_DATA FOR THIS EXERCISE_:
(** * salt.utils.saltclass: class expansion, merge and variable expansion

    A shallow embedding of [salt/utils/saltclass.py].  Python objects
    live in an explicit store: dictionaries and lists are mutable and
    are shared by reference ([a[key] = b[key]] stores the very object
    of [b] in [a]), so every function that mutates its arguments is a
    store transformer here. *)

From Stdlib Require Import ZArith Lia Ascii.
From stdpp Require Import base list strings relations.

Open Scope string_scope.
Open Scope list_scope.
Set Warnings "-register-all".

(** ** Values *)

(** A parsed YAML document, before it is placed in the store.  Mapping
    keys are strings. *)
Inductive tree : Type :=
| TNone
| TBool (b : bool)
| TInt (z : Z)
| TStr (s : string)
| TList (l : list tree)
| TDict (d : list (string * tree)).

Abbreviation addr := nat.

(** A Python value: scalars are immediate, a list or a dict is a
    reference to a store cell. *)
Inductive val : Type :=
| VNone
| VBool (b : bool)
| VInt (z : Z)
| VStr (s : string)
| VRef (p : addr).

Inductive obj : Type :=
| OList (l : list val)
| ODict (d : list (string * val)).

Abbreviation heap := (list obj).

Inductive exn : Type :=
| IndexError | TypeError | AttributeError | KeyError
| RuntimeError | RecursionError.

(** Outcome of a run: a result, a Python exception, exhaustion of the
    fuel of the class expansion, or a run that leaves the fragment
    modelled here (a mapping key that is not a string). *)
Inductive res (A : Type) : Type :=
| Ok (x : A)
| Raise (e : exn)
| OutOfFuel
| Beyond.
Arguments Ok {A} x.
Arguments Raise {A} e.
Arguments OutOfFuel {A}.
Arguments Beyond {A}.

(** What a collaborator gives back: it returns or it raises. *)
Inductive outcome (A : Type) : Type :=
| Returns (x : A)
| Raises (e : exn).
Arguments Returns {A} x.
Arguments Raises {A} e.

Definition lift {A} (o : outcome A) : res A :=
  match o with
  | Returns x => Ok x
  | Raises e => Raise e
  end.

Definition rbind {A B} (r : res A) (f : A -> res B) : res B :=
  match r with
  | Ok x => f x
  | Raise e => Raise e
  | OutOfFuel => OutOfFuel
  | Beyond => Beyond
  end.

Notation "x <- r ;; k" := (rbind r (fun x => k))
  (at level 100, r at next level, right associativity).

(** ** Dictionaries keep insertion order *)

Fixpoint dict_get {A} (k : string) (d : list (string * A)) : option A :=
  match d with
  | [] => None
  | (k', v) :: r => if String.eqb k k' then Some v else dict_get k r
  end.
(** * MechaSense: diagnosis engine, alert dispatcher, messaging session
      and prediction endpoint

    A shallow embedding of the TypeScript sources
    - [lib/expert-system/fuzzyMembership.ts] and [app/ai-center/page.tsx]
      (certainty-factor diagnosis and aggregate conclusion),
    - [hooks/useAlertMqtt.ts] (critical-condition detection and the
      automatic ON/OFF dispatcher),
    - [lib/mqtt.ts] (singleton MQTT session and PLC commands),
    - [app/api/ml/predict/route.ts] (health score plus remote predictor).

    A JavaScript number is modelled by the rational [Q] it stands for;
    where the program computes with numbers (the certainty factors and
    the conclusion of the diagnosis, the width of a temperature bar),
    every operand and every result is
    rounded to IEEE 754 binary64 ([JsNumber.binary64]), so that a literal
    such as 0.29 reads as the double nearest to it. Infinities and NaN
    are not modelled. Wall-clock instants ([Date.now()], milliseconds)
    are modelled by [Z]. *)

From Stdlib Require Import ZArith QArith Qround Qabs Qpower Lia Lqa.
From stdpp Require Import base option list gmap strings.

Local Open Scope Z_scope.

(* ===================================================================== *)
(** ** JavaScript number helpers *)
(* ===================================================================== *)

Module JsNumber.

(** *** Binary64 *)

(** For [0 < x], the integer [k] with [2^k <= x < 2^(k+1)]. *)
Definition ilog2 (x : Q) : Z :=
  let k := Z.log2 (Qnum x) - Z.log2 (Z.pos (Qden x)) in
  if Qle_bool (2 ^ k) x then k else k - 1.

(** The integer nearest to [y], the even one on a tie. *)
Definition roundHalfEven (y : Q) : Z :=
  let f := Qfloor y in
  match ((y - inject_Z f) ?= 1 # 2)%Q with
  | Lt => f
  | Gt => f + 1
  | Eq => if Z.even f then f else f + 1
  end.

==

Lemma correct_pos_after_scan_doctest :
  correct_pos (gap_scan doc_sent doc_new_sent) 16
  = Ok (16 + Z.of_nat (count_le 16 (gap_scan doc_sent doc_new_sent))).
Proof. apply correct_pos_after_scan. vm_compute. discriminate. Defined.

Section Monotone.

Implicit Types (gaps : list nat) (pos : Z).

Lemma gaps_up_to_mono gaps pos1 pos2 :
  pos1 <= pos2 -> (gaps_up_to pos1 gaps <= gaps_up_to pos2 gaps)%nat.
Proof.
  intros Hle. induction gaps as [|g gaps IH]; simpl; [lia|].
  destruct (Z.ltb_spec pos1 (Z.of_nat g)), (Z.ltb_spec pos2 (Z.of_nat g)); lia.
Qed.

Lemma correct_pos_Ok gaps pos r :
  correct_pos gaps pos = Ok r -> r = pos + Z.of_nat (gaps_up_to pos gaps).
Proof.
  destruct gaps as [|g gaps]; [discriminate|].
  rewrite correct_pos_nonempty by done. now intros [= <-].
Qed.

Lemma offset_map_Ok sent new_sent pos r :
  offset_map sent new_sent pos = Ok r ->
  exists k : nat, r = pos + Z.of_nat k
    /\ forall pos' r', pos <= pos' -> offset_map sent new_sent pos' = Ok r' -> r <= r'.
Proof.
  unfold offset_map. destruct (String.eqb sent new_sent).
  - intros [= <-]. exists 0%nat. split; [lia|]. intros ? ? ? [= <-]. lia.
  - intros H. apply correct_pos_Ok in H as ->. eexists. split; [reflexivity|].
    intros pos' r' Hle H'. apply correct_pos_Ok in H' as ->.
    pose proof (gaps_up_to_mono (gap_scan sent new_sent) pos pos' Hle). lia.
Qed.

...

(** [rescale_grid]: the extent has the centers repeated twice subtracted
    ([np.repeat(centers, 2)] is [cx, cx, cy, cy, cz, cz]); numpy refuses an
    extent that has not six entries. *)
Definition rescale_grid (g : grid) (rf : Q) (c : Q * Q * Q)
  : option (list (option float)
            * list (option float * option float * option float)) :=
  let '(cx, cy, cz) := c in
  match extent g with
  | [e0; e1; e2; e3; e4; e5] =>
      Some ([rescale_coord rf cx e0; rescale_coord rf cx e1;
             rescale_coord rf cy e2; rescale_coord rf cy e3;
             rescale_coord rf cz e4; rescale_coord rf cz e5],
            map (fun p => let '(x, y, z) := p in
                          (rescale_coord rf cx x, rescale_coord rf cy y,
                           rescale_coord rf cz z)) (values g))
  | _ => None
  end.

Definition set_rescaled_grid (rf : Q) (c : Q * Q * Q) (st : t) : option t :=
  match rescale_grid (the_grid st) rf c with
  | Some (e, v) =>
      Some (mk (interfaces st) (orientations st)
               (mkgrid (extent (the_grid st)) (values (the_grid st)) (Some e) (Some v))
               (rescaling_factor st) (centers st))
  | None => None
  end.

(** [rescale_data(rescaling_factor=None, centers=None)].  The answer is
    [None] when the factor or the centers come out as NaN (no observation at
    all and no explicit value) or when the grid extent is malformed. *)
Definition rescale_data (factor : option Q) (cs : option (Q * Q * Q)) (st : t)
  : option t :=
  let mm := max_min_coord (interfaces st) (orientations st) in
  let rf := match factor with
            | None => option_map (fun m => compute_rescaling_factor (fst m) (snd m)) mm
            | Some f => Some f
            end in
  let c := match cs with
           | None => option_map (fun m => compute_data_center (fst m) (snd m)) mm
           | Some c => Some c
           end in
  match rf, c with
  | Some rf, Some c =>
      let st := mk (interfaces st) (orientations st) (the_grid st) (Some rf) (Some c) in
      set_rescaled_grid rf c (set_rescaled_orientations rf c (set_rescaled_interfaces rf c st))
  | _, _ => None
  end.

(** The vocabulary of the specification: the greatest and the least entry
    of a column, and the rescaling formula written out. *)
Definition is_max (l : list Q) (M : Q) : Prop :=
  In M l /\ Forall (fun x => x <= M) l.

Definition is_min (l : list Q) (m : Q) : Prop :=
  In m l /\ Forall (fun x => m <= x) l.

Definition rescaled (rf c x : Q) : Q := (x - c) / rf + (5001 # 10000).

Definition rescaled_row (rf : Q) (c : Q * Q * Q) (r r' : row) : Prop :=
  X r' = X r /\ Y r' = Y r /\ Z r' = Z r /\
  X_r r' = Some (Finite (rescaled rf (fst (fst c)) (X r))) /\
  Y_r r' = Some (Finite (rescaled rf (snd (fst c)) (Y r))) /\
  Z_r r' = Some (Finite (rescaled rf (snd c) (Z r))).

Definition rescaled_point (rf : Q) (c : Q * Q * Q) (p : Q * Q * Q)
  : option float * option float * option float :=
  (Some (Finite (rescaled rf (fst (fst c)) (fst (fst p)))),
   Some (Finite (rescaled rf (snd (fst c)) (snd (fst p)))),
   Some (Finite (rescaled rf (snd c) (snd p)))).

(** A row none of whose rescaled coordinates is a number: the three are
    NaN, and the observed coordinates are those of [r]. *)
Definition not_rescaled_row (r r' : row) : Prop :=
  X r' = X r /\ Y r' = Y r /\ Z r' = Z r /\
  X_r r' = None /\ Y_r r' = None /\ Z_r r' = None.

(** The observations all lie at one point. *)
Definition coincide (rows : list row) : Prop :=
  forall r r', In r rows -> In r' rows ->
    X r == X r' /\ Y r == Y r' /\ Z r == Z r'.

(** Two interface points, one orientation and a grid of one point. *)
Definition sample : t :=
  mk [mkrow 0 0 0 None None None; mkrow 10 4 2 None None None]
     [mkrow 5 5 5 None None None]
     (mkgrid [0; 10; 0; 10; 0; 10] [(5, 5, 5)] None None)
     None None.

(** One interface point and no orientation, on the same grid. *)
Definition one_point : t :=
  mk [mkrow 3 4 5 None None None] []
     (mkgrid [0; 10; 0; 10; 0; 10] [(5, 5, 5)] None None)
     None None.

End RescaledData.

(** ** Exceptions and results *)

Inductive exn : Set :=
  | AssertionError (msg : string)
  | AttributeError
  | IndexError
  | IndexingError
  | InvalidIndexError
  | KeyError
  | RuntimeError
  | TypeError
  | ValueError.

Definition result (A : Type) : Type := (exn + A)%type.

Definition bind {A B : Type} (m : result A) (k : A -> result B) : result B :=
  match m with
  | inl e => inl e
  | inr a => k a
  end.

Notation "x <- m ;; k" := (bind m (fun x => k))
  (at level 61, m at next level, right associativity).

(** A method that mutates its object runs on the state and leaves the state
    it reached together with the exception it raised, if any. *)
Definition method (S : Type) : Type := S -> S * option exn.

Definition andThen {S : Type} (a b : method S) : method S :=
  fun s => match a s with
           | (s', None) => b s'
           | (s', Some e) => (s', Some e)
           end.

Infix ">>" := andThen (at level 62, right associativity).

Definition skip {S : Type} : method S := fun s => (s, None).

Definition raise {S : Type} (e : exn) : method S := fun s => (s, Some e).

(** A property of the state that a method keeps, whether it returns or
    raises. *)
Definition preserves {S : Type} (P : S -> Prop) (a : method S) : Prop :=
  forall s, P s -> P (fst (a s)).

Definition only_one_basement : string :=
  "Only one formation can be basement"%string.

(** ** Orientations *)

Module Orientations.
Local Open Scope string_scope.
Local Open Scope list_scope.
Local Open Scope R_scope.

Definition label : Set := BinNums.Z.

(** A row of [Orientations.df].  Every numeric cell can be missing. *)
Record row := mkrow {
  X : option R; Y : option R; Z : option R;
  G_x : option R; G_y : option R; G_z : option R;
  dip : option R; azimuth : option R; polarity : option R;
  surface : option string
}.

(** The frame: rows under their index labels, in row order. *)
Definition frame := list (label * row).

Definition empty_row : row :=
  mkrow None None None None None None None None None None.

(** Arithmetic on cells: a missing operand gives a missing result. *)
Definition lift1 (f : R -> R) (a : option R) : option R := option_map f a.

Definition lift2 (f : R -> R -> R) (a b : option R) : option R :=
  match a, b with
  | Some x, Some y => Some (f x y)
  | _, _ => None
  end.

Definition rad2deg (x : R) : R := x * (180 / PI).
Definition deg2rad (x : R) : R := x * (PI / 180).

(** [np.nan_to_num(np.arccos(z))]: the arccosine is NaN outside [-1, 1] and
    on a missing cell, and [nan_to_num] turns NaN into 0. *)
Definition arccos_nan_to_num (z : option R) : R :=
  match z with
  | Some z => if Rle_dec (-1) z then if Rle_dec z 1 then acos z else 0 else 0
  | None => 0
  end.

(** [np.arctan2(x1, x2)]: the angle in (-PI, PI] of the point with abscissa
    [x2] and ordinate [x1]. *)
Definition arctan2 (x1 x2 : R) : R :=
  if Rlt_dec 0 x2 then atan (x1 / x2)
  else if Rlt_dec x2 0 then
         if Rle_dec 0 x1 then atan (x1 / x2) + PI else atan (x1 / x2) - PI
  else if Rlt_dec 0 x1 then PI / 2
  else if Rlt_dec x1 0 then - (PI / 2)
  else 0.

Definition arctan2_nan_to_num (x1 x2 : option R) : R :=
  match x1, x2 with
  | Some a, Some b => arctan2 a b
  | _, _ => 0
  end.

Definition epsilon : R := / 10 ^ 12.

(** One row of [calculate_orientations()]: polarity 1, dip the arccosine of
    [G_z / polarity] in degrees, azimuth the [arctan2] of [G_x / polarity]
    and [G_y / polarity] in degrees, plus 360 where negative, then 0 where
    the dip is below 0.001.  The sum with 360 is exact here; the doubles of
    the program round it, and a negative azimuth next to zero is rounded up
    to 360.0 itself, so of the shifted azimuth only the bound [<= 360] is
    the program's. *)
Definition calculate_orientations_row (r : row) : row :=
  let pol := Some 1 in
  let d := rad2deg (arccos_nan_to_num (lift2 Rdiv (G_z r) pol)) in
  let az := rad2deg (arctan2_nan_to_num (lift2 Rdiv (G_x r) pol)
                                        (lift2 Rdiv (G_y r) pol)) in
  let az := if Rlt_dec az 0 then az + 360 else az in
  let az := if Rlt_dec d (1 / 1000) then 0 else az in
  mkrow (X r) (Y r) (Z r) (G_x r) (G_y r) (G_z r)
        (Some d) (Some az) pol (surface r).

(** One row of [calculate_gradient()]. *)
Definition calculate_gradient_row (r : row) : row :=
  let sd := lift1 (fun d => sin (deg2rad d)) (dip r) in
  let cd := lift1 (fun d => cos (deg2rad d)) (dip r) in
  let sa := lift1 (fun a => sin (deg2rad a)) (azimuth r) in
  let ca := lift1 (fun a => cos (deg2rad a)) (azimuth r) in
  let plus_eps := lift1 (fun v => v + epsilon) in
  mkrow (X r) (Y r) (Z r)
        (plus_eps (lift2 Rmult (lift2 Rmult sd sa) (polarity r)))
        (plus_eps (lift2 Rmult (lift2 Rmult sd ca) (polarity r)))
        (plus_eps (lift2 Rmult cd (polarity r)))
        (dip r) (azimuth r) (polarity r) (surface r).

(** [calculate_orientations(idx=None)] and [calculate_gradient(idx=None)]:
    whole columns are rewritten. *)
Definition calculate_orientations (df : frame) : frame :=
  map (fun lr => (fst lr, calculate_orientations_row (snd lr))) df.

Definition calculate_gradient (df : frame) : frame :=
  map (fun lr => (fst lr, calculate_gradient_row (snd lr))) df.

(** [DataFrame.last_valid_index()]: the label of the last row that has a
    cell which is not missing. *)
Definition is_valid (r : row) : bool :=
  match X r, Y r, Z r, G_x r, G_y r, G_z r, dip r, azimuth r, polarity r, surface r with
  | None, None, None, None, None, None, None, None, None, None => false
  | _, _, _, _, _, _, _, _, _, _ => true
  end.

_ASSIGNMENT_:
With the line holding "c => Some c" as the first and the line holding "Definition rescaled_row (rf" as the last, please transcribe exactly the lines of the material above in that range and nothing else.

_TASK RESPONSE_:
           | Some c => Some c
           end in
  match rf, c with
  | Some rf, Some c =>
      let st := mk (interfaces st) (orientations st) (the_grid st) (Some rf) (Some c) in
      set_rescaled_grid rf c (set_rescaled_orientations rf c (set_rescaled_interfaces rf c st))
  | _, _ => None
  end.

(** The vocabulary of the specification: the greatest and the least entry
    of a column, and the rescaling formula written out. *)
Definition is_max (l : list Q) (M : Q) : Prop :=
  In M l /\ Forall (fun x => x <= M) l.

Definition is_min (l : list Q) (m : Q) : Prop :=
  In m l /\ Forall (fun x => m <= x) l.

Definition rescaled (rf c x : Q) : Q := (x - c) / rf + (5001 # 10000).

Definition rescaled_row (rf : Q) (c : Q * Q * Q) (r r' : row) : Prop :=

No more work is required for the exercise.